Per mantenere una parvenza di vicinanza a quelli che considera i “deboli” della società, la sinistra odierna sposa la causa degli immigrati, da un parte, e quella della galassia Lgbt dall’altra, con il risultato di spostare l’accento dai diritti “sociali” a quello “civili”. Una scelta, sia detto per inciso, che è perfettamente compatibile con il neocapitalismo trionfante, come denuncia, non solo la destra odierna, ma anche quello che rimane della vecchia sinistra anticapitalista, in una (non tanto singolare) vicinanza tra nuova destra e vecchia sinistra di “classe”, come si diceva una volta. Questi meccanismi e processi – nota Ricolfi- «creano una saldatura tra gli interessi del capitalismo globale e le istanze libertarie della cultura progressista, con le aperture verso gli immigrati, le femministe, gli ambientalisti il mondo Lgbt, che la sinistra anticapitalista vede come altrettanti ingranaggi dell’economia globale di mercato».
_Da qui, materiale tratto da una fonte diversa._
(* ===== verification/Sds.v ===== *)
(** * Dynamic strings: src/demo/config_parse/sds.c

    An [sds] is a byte buffer with a header that records how much of it is
    used and how much is free; the byte after the used part is always zero.
    Characters are the bytes 0..255 of the "C" locale.  The memory that
    zmalloc and zrealloc hand out is not initialised: its content is the
    parameter [junk].  When there is no memory zmalloc.c aborts the program,
    so the tests for a null result never fire and are left out. *)

From S2P Require Import Prelude.

Module Sds.

Definition SDS_MAX_PREALLOC : Z := 1024 * 1024.

Record sdshdr := Sdshdr { len : Z; free : Z; buf : list Z }.

Definition sdslen (s : sdshdr) : Z := u64 (len s).
Definition sdsavail (s : sdshdr) : Z := u64 (free s).

(** ** What the code uses of the C library *)

(** [strlen]: the string must be terminated within its object. *)
Fixpoint strlen (s : list Z) : exec nat :=
  match s with
  | [] => Fault
  | c :: s' => if c =? 0 then Done O else n ← strlen s'; Done (S n)
  end.

(** [strchr(cset, c) != NULL]: the terminator counts as a character. *)
Fixpoint strchr (cset : list Z) (c : Z) : exec bool :=
  match cset with
  | [] => Fault
  | x :: cset' => if x =? c then Done true else if x =? 0 then Done false else strchr cset' c
  end.

(** [memcmp] on the first [n] bytes. *)
Fixpoint memcmp (a b : list Z) (n : nat) : exec Z :=
  match n, a, b with
  | O, _, _ => Done 0
  | S n', x :: a', y :: b' =>
      if x =? y then memcmp a' b' n' else Done (if x <? y then -1 else 1)
  | _, _, _ => Fault
  end.

Definition isspace (c : Z) : bool := (c =? 32) || ((9 <=? c) && (c <=? 13)).
Definition isprint (c : Z) : bool := (32 <=? c) && (c <=? 126).
Definition tolower (c : Z) : Z := if (65 <=? c) && (c <=? 90) then c + 32 else c.
Definition toupper (c : Z) : Z := if (97 <=? c) && (c <=? 122) then c - 32 else c.

Section sds.
Context (junk : nat -> list Z).

(** A block of [n] bytes that keeps what it has of the old one. *)
Definition zrealloc (old : list Z) (n : nat) : list Z := take n old ++ junk (n - length old).

(** ** Creation *)

(** [init]: the bytes pointed to, or the null pointer. *)
Definition sdsnewlen (init : option (list Z)) (initlen : nat) : exec sdshdr :=
  let block := match init with
               | Some _ => junk (initlen + 1)
               | None => replicate (initlen + 1) 0
               end in
  block ← match init with
          | Some t => if (initlen =? 0)%nat then Done block else memcpy block 0 t 0 initlen
          | None => Done block
          end;
  block ← store block initlen 0;
  Done (Sdshdr (s32 (Z.of_nat initlen)) 0 block).

Definition sdsempty : exec sdshdr := sdsnewlen (Some [0]) 0.

Definition sdsnew (init : option (list Z)) : exec sdshdr :=
  initlen ← match init with None => Done O | Some t => strlen t end;
  sdsnewlen init initlen.

Definition sdsdup (s : sdshdr) : exec sdshdr := sdsnewlen (Some (buf s)) (Z.to_nat (sdslen s)).

(** ** Lengths and room *)

Definition sdsupdatelen (s : sdshdr) : exec sdshdr :=
  n ← strlen (buf s);
  let reallen := s32 (Z.of_nat n) in
  Done (Sdshdr reallen (s32 (free s + s32 (len s - reallen))) (buf s)).

Definition sdsclear (s : sdshdr) : exec sdshdr :=
  b ← store (buf s) 0 0;
  Done (Sdshdr 0 (s32 (free s + len s)) b).

Definition sdsMakeRoomFor (s : sdshdr) (addlen : Z) : sdshdr :=
  if addlen <=? sdsavail s then s else
  let len0 := sdslen s in
  let newlen := u64 (len0 + addlen) in
  let newlen := if newlen <? SDS_MAX_PREALLOC then newlen * 2 else u64 (newlen + SDS_MAX_PREALLOC) in
  Sdshdr (len s) (s32 (newlen - len0)) (zrealloc (buf s) (Z.to_nat newlen + 1)).

Definition sdsRemoveFreeSpace (s : sdshdr) : sdshdr :=
  Sdshdr (len s) 0 (zrealloc (buf s) (Z.to_nat (len s) + 1)).

Definition sdsAllocSize (s : sdshdr) : Z := 8 + len s + free s + 1.

Definition sdsIncrLen (s : sdshdr) (incr : Z) : exec sdshdr :=
  if free s <? incr then Fault else
  let s' := Sdshdr (s32 (len s + incr)) (s32 (free s - incr)) (buf s) in
  if free s' <? 0 then Fault else
  b ← storez (buf s') (len s') 0;
  Done (Sdshdr (len s') (free s') b).

(** ** Growing and copying *)

Definition sdsgrowzero (s : sdshdr) (len' : Z) : exec sdshdr :=
  let curlen := u64 (len s) in
  if len' <=? curlen then Done s else
  let s := sdsMakeRoomFor s (len' - curlen) in
  b ← memset (buf s) (Z.to_nat curlen) 0 (Z.to_nat (len' - curlen + 1));
  let totlen := u64 (s32 (len s + free s)) in
  Done (Sdshdr (s32 len') (s32 (totlen - u64 (s32 len'))) b).

Definition sdscatlen (s : sdshdr) (t : list Z) (n : nat) : exec sdshdr :=
  let curlen := sdslen s in
  let s := sdsMakeRoomFor s (Z.of_nat n) in
  b ← memcpy (buf s) (Z.to_nat curlen) t 0 n;
  b ← storez b (curlen + Z.of_nat n) 0;
  Done (Sdshdr (s32 (curlen + Z.of_nat n)) (s32 (free s - Z.of_nat n)) b).
Lemma bloomtable_load_spec fs fi :
  Forall wf fs -> (length fs <= TABLE_MAX_BARRELS)%nat -> Z.of_nat (length (items fs)) + 8 < 2 ^ 32 ->
  exists bt, bloomtable_load junk (table_bytes fs ++ fi) = Done (bt, fi) /\ table_of fs bt.
Proof using Hjunk.
  intros Hwf Hmax Hsz. unfold bloomtable_load, table_bytes. rewrite <- app_assoc.
  pose proof (fread_app (le 4 (Z.of_nat (length (items fs)))) (items fs ++ fi)) as Ef. rewrite length_le in Ef.
  rewrite Ef. run. rewrite le_value_le by lia. rewrite Nat2Z.id, fread_app. run.
  rewrite u32_small by (unfold is_u32; lia). rewrite memcpy_splice by (rewrite ?Hjunk; lia). run.
  unfold splice. rewrite take_0, firstn_all. cbn [app]. set (tl := drop _ (junk _)).
  pose proof (length_items fs Hwf) as Hn.
  destruct (scan_table_spec fs tl [] (length (items fs)) (junk (TABLE_MAX_BARRELS / BLOOMTABLE_INTERVAL)) 0) as (offs & E & Hi & Hl);
    [done|intros j Hj; simpl in Hj; lia| |cbn [app]; lia|done|done|].
  { rewrite Hjunk. unfold BLOOMTABLE_INTERVAL. cbn [app]. assert (16 * (TABLE_MAX_BARRELS / 16) = TABLE_MAX_BARRELS)%nat as ->; [|done].
    vm_compute. reflexivity. }
  cbn [app length] in E. change (length (items [])) with 0%nat in E. rewrite E. run.
  rewrite Z.eqb_refl. cbn [assert]. run.
  rewrite u32_small by (unfold is_u32; lia). eexists. split; [done|].
  split; cbn; [by exists tl|done|done|]. intros j Hj. rewrite lookup_take_lt; [by apply Hi|].
  unfold BLOOMTABLE_INTERVAL in *.
  assert (S j * 16 <= length fs + 16 - 1)%nat as H16 by lia. apply (Nat.Div0.div_le_mono _ _ 16) in H16.
  rewrite Nat.div_mul in H16 by lia. lia.
Qed.

(** Tables of Bloom filters keep their answers, in memory and on disk.
    bloomtable_build of any well-formed filters gives a table in which
    bloomtable_match answers for each index exactly as bloom_match does on
    that filter; bloomtable_dump appends the table to a file, and
    bloomtable_load of those bytes (up to 8192 filters) gives a table with the
    same answers and leaves the rest of the file. *)
Theorem bloomtable_correct fs fo fi :
  Forall wf fs -> (length fs <= TABLE_MAX_BARRELS)%nat -> Z.of_nat (length (items fs)) + 8 < 2 ^ 32 ->
  exists bt bt' data, bloomtable_build junk fs = Done bt /\
    bloomtable_dump bt fo = Done (fo ++ data) /\ bloomtable_load junk (data ++ fi) = Done (bt', fi) /\
    forall i f hv, fs !! i = Some f ->
      bloomtable_match bt (Z.of_nat i) hv = bloom_match f hv /\
      bloomtable_match bt' (Z.of_nat i) hv = bloom_match f hv.
Proof using Hjunk.
  intros Hwf Hmax Hsz. destruct (bloomtable_build_spec fs Hwf Hsz) as (bt & E1 & Ht).
  destruct (bloomtable_load_spec fs fi Hwf Hmax Hsz) as (bt' & E2 & Ht').
  exists bt, bt', (table_bytes fs). split_and!; [done|by apply bloomtable_dump_spec|done|].
  intros i f hv Hi. split; by apply (bloomtable_match_spec fs).
Qed.
End build.

Lemma bloomtable_correct_witness :
  exists bt bt' data, bloomtable_build (fun n => replicate n 171) [bloom_create 1; bloom_create 2] = Done bt /\
    bloomtable_dump bt [5] = Done ([5] ++ data) /\ bloomtable_load (fun n => replicate n 171) (data ++ [6]) = Done (bt', [6]) /\
    forall i f hv, [bloom_create 1; bloom_create 2] !! i = Some f ->
      bloomtable_match bt (Z.of_nat i) hv = bloom_match f hv /\ bloomtable_match bt' (Z.of_nat i) hv = bloom_match f hv.
Proof.
  apply (bloomtable_correct (fun n => replicate n 171) (fun n => length_replicate n 171) [bloom_create 1; bloom_create 2] [5] [6]).
  - repeat apply Forall_cons_2; try apply Forall_nil_2; apply bloom_create_wf; unfold is_u32; lia.
  - apply Nat.leb_le. vm_compute. reflexivity.
  - vm_compute. reflexivity.
Defined.
Lemma build_kept fs bt file off nr bc file' nr' :
  table_of fs bt -> Forall wf fs -> length fs = n -> bloomcontainer_build bt file off nr = Done (bc, file', nr') ->
  tables_ok n [fs] /\ stores n [fs] bc file' /\ off_raw bc = off /\ exists data, file' = pwrite file data off /\ (length data <= BARREL_ALIGN * n)%nat.
Proof using Hn.
  intros Ht Hwf Hl E. assert (tables_ok n [fs]) as Hok.
  { split; [done|by constructor|by constructor| |cbn; lia]. intros j Hj. unfold column. cbn [omap list_omap]. destruct (lookup_lt_is_Some_2 fs j) as [f Ef]; [lia|]. rewrite Ef.
    unfold bloomcontainer_build in E. apply bind_Done_inv in E as (u & _ & E). apply bind_Done_inv in E as (w & E & _).
    destruct (to_raw _ _ Ht) as [tl Hraw]. rewrite Hraw, (to_nr _ _ Ht), Nat2Z.id in E. apply (build_fits fs [] tl) in E; [|done].
    pose proof (Forall_lookup_1 _ _ _ _ E Ef) as Hf. cbn in Hf. cbn. rewrite app_nil_r. done. }
  destruct (build_stores n fs bt file off nr Ht Hok) as (bc1 & f1 & n1 & E1 & Hs & Ho & Hd). rewrite E in E1. injection E1 as <- <- <-. done.
Qed.

Lemma update_kept tss fs bc bt file new_file off nr bc' file' nr' :
  stores n tss bc file -> tables_ok n tss -> (length tss < 64)%nat -> table_of fs bt -> Forall wf fs -> length fs = n ->
  bloomcontainer_update bc bt file new_file off nr = Done (bc', file', nr') ->
  tables_ok n (tss ++ [fs]) /\ stores n (tss ++ [fs]) bc' file' /\ off_raw bc' = off /\
  exists data, file' = pwrite new_file data off /\ (length data <= BARREL_ALIGN * n)%nat.
Proof using Hn.
  intros Hst Htk H64 Ht Hwf Hl E. assert (tables_ok n (tss ++ [fs])) as Hok.
  { destruct Htk as [_ K2 K3 _ _]. split; [done|apply Forall_app; split; [done|by constructor]|apply Forall_app; split; [done|by constructor]| |rewrite length_app; cbn; lia].
    intros j Hj. destruct Hst as (gs & runs & Hh & Hgl & Hgs & Hk). destruct (to_raw _ _ Ht) as [tl Hraw]. pose proof (ho_barrels _ _ _ _ Hh) as Hnb. rewrite length_fmap in Hnb.
    unfold bloomcontainer_update in E. apply bind_Done_inv in E as (u & _ & E). apply bind_Done_inv in E as (old & Er & E). apply bind_Done_inv in E as (w & E & _).
    rewrite Hraw, (to_nr _ _ Ht), Nat2Z.id in E.
    assert (old_at runs 0 (old, O, O)) as Hold.
    { destruct runs as [|r b]; [pose proof (ho_runs _ _ _ _ Hh) as Hr; destruct gs; simpl in *; [lia|done]|].
      pose proof (read_page _ _ _ _ 0 _ Hh eq_refl) as E0. rewrite Nat.mul_0_l, Nat.add_0_r, Er in E0. injection E0 as ->. by exists [], [], r, b. }
    apply (update_fits (items <$> gs) bc file runs fs [] (items <$> gs) [] tl) in E; [|done|done|rewrite length_fmap; lia|done|rewrite length_fmap; lia|done].
    destruct (lookup_lt_is_Some_2 fs j) as [f Ef]; [lia|]. destruct (lookup_lt_is_Some_2 gs j) as [g Eg]; [lia|].
    rewrite zip_put in E. apply Forall_fmap in E.
    pose proof (Forall_lookup_1 _ _ j (f :: g) E ltac:(apply lookup_zip_with_Some; by exists f, g)) as Hf. cbn [compose] in Hf.
    rewrite column_app, items_app, length_app. unfold column at 2. cbn [omap list_omap]. rewrite Ef. rewrite items_cons_item, length_app, (Hgs _ _ Eg), length_items_rev in Hf.
    rewrite items_cons_item, length_app. change (items []) with (@nil Z). cbn [length]. unfold items in *. lia. }
  destruct (update_stores n tss fs bc bt file new_file off nr Hst Ht Hok) as (bc1 & f1 & n1 & E1 & Hs & Ho & Hd). rewrite E in E1. injection E1 as <- <- <-. done.
Qed.
End container.
Lemma release_spec cm U off :
  cm_inv cm U -> 0 <= off ->
  if decide (releasable U off) then
    exists cm', containermap_release cm off = Done cm' /\ cm_inv cm' (U ∖ {[off / CONTAINER_UNIT_SIZE]}) /\
      nr_units cm' = nr_units cm /\ total_cap cm' = total_cap cm /\ discard cm' = discard cm
  else containermap_release cm off = Fault.
Proof.
  intros HI Ho. unfold containermap_release. assert (Z.land off (CONTAINER_UNIT_SIZE - 1) = off mod CONTAINER_UNIT_SIZE) as ->.
  { change (CONTAINER_UNIT_SIZE - 1) with (Z.ones 25). by rewrite Z.land_ones. }
  set (id := off / CONTAINER_UNIT_SIZE). assert (0 <= id) as Hid0 by (apply Z.div_pos; [done|reflexivity]).
  destruct (Z.eqb_spec (off mod CONTAINER_UNIT_SIZE) 0) as [Hm|Hm]; [|rewrite decide_False by (by intros [? _]); done]. cbn [assert]. run.
  destruct (Z.ltb_spec id (nr_units cm)) as [Hlt|Hge]; [|rewrite decide_False; [done|]; intros [_ HU]; apply (ci_range _ _ HI) in HU; unfold id in *; lia].
  cbn [assert]. run. assert (0 <= id < nr_units cm) as Hid by lia. destruct (byte_of cm U id HI Hid) as (b & Hb & H8). rewrite (load_Done _ _ _ Hb). run.
  destruct (byte_facts b (Z.land id 7) 0 H8 (land7_range id) ltac:(lia)) as (_ & _ & _ & Hc8 & _ & ->). rewrite (bit_of cm U id b HI Hid Hb).
  case_bool_decide as HU; cbn [assert]; run; [rewrite decide_True by done|rewrite decide_False by (by intros [_ ?]); done].
  eexists. split; [done|]. split_and!; try done. pose proof (ci_units _ _ HI). pose proof (size_bound cm U HI) as Hsz.
  assert (size (U ∖ {[id]}) = (size U - 1)%nat) as Es by (rewrite size_difference by set_solver; by rewrite size_singleton).
  assert (0 < size U)%nat as Hpos. { destruct (decide (size U = 0%nat)) as [E|]; [|lia]. apply size_empty_inv in E. set_solver. }
  apply (change_bit cm U id b _ false (U ∖ {[id]})); [done|done|done|done|..].
  - intros j Hj. destruct (byte_facts b (Z.land id 7) j H8 (land7_range id) Hj) as (_ & _ & _ & _ & -> & _). rewrite land7.
    destruct (j =? id mod 8); [apply andb_false_r|apply andb_true_r].
  - intros x. case_decide as E; [subst; split; [intros Hx; exfalso; set_solver|done]|set_solver].
  - rewrite Es, (ci_used _ _ HI), u64_small by lia. lia.
Qed.
Lemma insert_item_spec t M it :
  mem_inv t M -> item_ok SHA1 it ->
  exists t', table_insert_item t it = Done t' /\ mem_inv t' (<[key it:=value it]> M) /\ mempool t' = mempool t /\ capacity t' = capacity t.
Proof.
  intros HI Hit. pose proof (it_hash _ _ Hit) as Hh. set (i0 := table_select_barrel (hash it)).
  destruct (lookup_lt_is_Some_2 (barrels t) i0) as [b Hb]; [rewrite (me_length _ _ HI); apply select_lt|].
  destruct (me_ok _ _ HI _ _ Hb) as (Hok & Hm).
  destruct (barrel_insert_spec SHA1 b it Hok Hit) as (b' & E & Hok' & Hp & Hid & Hrid & Hout & Hmin).
  unfold table_insert_item. fold i0. rewrite (load_Done _ _ _ Hb). run. rewrite E. run.
  eexists. split; [done|]. split; [|done].
  assert (forall j i, at_barrel (<[i0:=b']> (barrels t)) j i <-> (j = i0 /\ i = it) \/ (key i <> key it /\ at_barrel (barrels t) j i)) as Hat.
  { intros j i. rewrite (at_insert _ _ _ _ _ _ Hb), Hp, elem_of_cons. unfold others. rewrite list_elem_of_filter. split.
    - intros [[-> [->|[Hk Hi]]]|[Hne Hi]]; [auto|right; split; [done|by exists b]|right; split; [|done]].
      intros Hk. apply Hne. rewrite <- (me_home _ _ HI j i Hi), (at_hash _ _ _ _ HI Hi), Hk, <- Hh. done.
    - intros [[-> ->]|[Hk Hi]]; [auto|]. destruct (decide (j = i0)) as [->|]; [|auto]. left. split; [done|]. right.
      split; [done|]. destruct Hi as (b0 & Hb0 & Hi). rewrite Hb in Hb0. by injection Hb0 as <-. }
  split; cbn [barrels io_buffer bt].
  - rewrite length_insert. apply HI.
  - intros j c Hc. destruct (decide (j = i0)) as [->|Hne].
    + rewrite list_lookup_insert_eq in Hc by (by eapply lookup_lt_Some). injection Hc as <-. rewrite Hid, Hrid, Hout, Hmin. done.
    + rewrite list_lookup_insert_ne in Hc by done. by apply HI.
  - intros j i Hi. apply Hat in Hi as [[-> ->]|[_ Hi]]; [done|]. by apply HI.
  - intros k v. split.
    + intros HM. destruct (decide (key it = k)) as [<-|Hne].
      * rewrite lookup_insert_eq in HM. injection HM as <-. exists i0, it. split; [apply Hat; auto|done].
      * rewrite lookup_insert_ne in HM by done. apply (me_map _ _ HI) in HM as (j & i & Hi & Ep).
        exists j, i. split; [|done]. apply Hat. right. split; [|done]. intros Hk. apply Hne. rewrite <- Hk. by injection Ep.
    + intros (j & i & Hi & Ep). apply Hat in Hi as [[-> ->]|[Hk Hi]].
      * injection Ep as <- <-. apply lookup_insert_eq.
      * injection Ep as Ek Ev. rewrite lookup_insert_ne by congruence. apply (me_map _ _ HI). exists j, i. unfold pair_of. by rewrite Ek, Ev.
  - apply HI.
  - apply HI.
Qed.

Definition kv_ok (kv : KeyValue) : Prop := key_ok (kv_key kv) /\ Z.of_nat (length (kv_value kv)) < 65536.

(** Whether an insertion is refused: the table is full or its pool is. *)
Definition refuses (t : Table) (kv : KeyValue) : bool :=
  table_full t ||
  match (Mempool.mempool_alloc (mempool t) (SIZEOF_ITEM + Z.of_nat (length (kv_key kv)) + Z.of_nat (length (kv_value kv)))).2 with
  | Some _ => false | None => true
  end.

Lemma insert_kv_spec t M kv :
  mem_inv t M -> kv_ok kv ->
  exists t', table_insert_kv_safe SHA1 junk t kv = Done (t', negb (refuses t kv)) /\
    mem_inv t' (if refuses t kv then M else <[kv_key kv:=kv_value kv]> M).
Proof using Hjunk.
  intros HI [Hk Hv]. unfold table_insert_kv_safe, refuses. destruct (table_full t); cbn [orb negb]; [by exists t|].
  unfold keyvalue_to_item. destruct (Mempool.mempool_alloc _ _) as [pool [off|]]; cbn [snd negb].
  - rewrite (item_volume_spec _ _ 0 0 (SHA1 (kv_key kv))) by (apply Hk || done). run.
    destruct (insert_item_spec (with_pool t pool) M (mkItem 0 (u16 (size (mkItem 0 0 (kv_key kv) (kv_value kv) (SHA1 (kv_key kv)))))
      (kv_key kv) (kv_value kv) (SHA1 (kv_key kv)))) as (t' & E & HI' & _); [by destruct HI|by split|].
    rewrite E. run. by exists t'.
  - run. eexists. split; [done|]. by destruct HI.
Qed.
C’è però in questa “mutazione” della sinistra, almeno in Italia, un tratto che comunque riconduce al passato, vale a dire il tratto della vecchia anima leninista, secondo la quale non bisogna mai nutrire troppa fiducia nel “popolo”. Questo non va mai lasciato a se stesso ma sempre guidato da una élite “illuminata”, la famosa “avanguardia rivoluzionaria”. «Alle volte – osserva ancora Ricolfi – mi vien da pensare che, a dispetto di ogni riconversione, revisione e sforzo di modernizzazione, gli eredi del Partito comunista siano rimasti profondamente e irrimediabilmente leninisti nell’anima, prigionieri dell’idea che il popolo non sia in grado di prendere coscienza dei suoi interessi da sé, e che per far maturare tale coscienza siano indispensabili le “avanguardie”, guide politiche e spirituali delle masse incolte».
Nell’età post-moderna questo leninismo d’annata s’è presentato sempre nella forma di una vicinanza stretta ai poteri forti. E i poteri forti hanno ricambiato tanto interesse offrendo agli ex comunisti le delizie della stanza dei bottoni.
È sintomatico che in questi giorni, per spingere il Pd lombardo a scegliere la Moratti, sia sceso in campo un esponente dei poteri forti da sempre associato al mondo progressista: Carlo De Benedetti. «Perché ora fanno gli schizzinosi? Come mai questo pudore improvviso?», si è chiesto sconcertato l’Ingegnere in una intervista al “Corriere della Sera”.
Già, come mai? Forse i dirigenti del Pd hanno capito che la via del potere fine a se stesso può condurre al suicidio politico. E non hanno dato retta ai consigli interessati dell’establishment economico. Buon per loro. E bene, in definitiva, per tutti. Di una sinistra consapevole della propria missione ha bisogno il sistema politico in quanto tale. Se una gamba non funziona, la politica cammina zoppa.